Will took his briefcase from behind the seat. He snapped open the locks. She could hear a high-pitched alarm in her ears. Her chest was tight. Her vision blurred. She wondered if this was what a panic attack felt like.

“Hmm,” Will mumbled, rifling through the case. “My reading glasses aren’t in here.” He held out the transcript. “Do you mind?”

Lena’s heart shook against her rib cage. Will held the paper in his hand, the edge fluttering in the air blowing out from the heater.

Her voice was barely a whisper. “Why are you doing this?”

Fear saturated her every word. Will stared at her for a long while—so long that she felt as if her soul was being peeled away from her body. Finally, he gave one of his patented nods, as if he’d made a decision. He put the transcript back in his case and snapped the locks shut.

“Let’s go to Allison’s.”

TAYLOR DRIVE WAS less than ten minutes from the station, but the trip seemed to take hours. Lena felt so panicked that she slowed down a couple of times, thinking she was going to be sick. She needed to concentrate on Frank, to figure out how many nails he could put in her coffin, but she was thinking about Tommy Braham instead.

He had died on her watch. He was her prisoner. He was her responsibility. She hadn’t patted him down when she put him in the cells. She had assumed because he was slow that he was without guile. Who was the stupid one now? Lena thought the kid was capable of murder but considered him so harmless that she’d let him walk into a cell with a sharp object hidden on his person. Frank was right—she was lucky Tommy didn’t turn the weapon on someone else.

When had Tommy taken the ink cartridge out of her pen? He must have known when he did it that he was going to use it for something bad. By the time he finished writing his confession, Tommy was in tears. The Kleenex box was empty. Lena had left him alone for no more than half a minute to get more tissues. When she came back into the room, his hands were under the table. She had wiped his nose for him like he was a child. She had soothed him, rubbed his shoulder, told him everything was going to be okay. He seemed to believe her. He’d blown his nose, dried his eyes. She had thought at the time that Tommy had resolved himself to his fate, but maybe the fate he had decided on was a lot different from the one that Lena had imagined.

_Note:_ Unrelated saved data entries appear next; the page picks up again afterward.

Lemma life_step_ok l s s' : life_ok s -> life_step body l s = Some s' -> life_ok s'.
Proof.
  intros O E. destruct l as [cs| |r|i|i|i|i]; cbn in E.
  - injection E as <-. unfold life_ok in *. cbn [app callers finished closings]. unfold Use in *. destruct (started (app s)) eqn:St; [cbn; by rewrite St|].
    destruct (use_loop cs [] (app s)) as [a [p m]] eqn:Eu. cbn.
    assert (H : forall cs m a, started (use_loop cs m a).1 = started a).
    { clear. induction cs as [|[c|] cs IH]; intros m a; cbn; [done| |done]. destruct (_ && _); [done|]. destruct (negb _); [apply IH|]. by rewrite IH. }
    specialize (H cs [] (app s)). rewrite Eu in H. cbn in H. by rewrite H, St.
  - injection E as <-. exact O.
  - injection E as <-. unfold life_ok, no_owner, owner in *. cbn [app callers finished closings].
    assert (Back : forall j x cs, (callers s ++ [Before r]) !! j = Some (Owner x cs) -> callers s !! j = Some (Owner x cs)).
    { intros j x cs [Hj|[_ Hj]]%lookup_app_Some; [done|]. by apply list_lookup_singleton_Some in Hj as [_ Hj]. }
    destruct (started (app s)).
    + destruct O as [(j & (x & Hj) & U & ?)|(N & ?)]; [left|right].
      * exists j. split; [exists x; by apply lookup_app_l_Some|]. split; [|done]. intros k x' cs' Hk. by eapply U, Back.
      * split; [|done]. intros k x' cs' Hk. by eapply N, Back.
    + destruct O as (N & ?). split; [|done]. intros k x' cs' Hk. by eapply N, Back.
  - destruct (callers s !! i) as [[r| | |]|] eqn:Ei; try done. destruct (started (app s)) eqn:St.
    + injection E as <-. eapply other_ok; [done|exact Ei|done|by destruct r].
    + injection E as <-. unfold life_ok in *. rewrite St in O. destruct O as (N & F & C). cbn. left. exists i. split_and!; try done.
      * exists r. cbn. apply list_lookup_insert_eq. by eapply lookup_lt_Some.
      * intros j r' cs' Hj. destruct (decide (i = j)) as [->|Ne]; [done|]. rewrite list_lookup_insert_ne in Hj by done. by apply N in Hj.
  - destruct (callers s !! i) as [[|r cs| |]|] eqn:Ei; try done. destruct (body r cs) as [[errs closed]|] eqn:Eb; [|done]. injection E as <-.
    unfold life_ok in *. cbn [app callers finished closings]. destruct (started (app s)).
    + destruct O as [(j & (x & Hj) & U & F & C)|(N & _)]; [|by apply N in Ei]. right. pose proof (U _ _ _ Ei) as ->.
      rewrite Ei in Hj. injection Hj as -> ->. rewrite C. split_and!; [|done|by exists x, errs].
      intros k r' cs' Hk. cbn in Hk. destruct (decide (j = k)) as [<-|Ne].
      * by rewrite list_lookup_insert_eq in Hk by (by eapply lookup_lt_Some).
      * rewrite list_lookup_insert_ne in Hk by done. apply U in Hk. congruence.
    + destruct O as (N & _). by apply N in Ei.
  - destruct (callers s !! i) as [[| | |]|] eqn:Ei; try done. destruct (finished s); [|done]. injection E as <-. eapply other_ok; [done|exact Ei|done|done].
  - destruct (callers s !! i) as [[| | |]|] eqn:Ei; try done. injection E as <-. eapply other_ok; [done|exact Ei|done|done].
Qed.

Was it sympathy for Tommy or her instinctual need for self-preservation that had kept Lena from getting rid of the letter opener he had used on Brad Stephens? Last night, she had thought about tossing it over one of the thousands of concrete bridges between here and Macon. But she hadn’t. It was still wrapped in its bag, buried under the spare tire in the trunk of her car. Lena hadn’t wanted it in the house. Now, she didn’t like that it was so close to the station. Frank had doctored paperwork. He’d broken the chain of custody. He’d tampered with evidence. She wouldn’t put it past the old man to rummage through her car.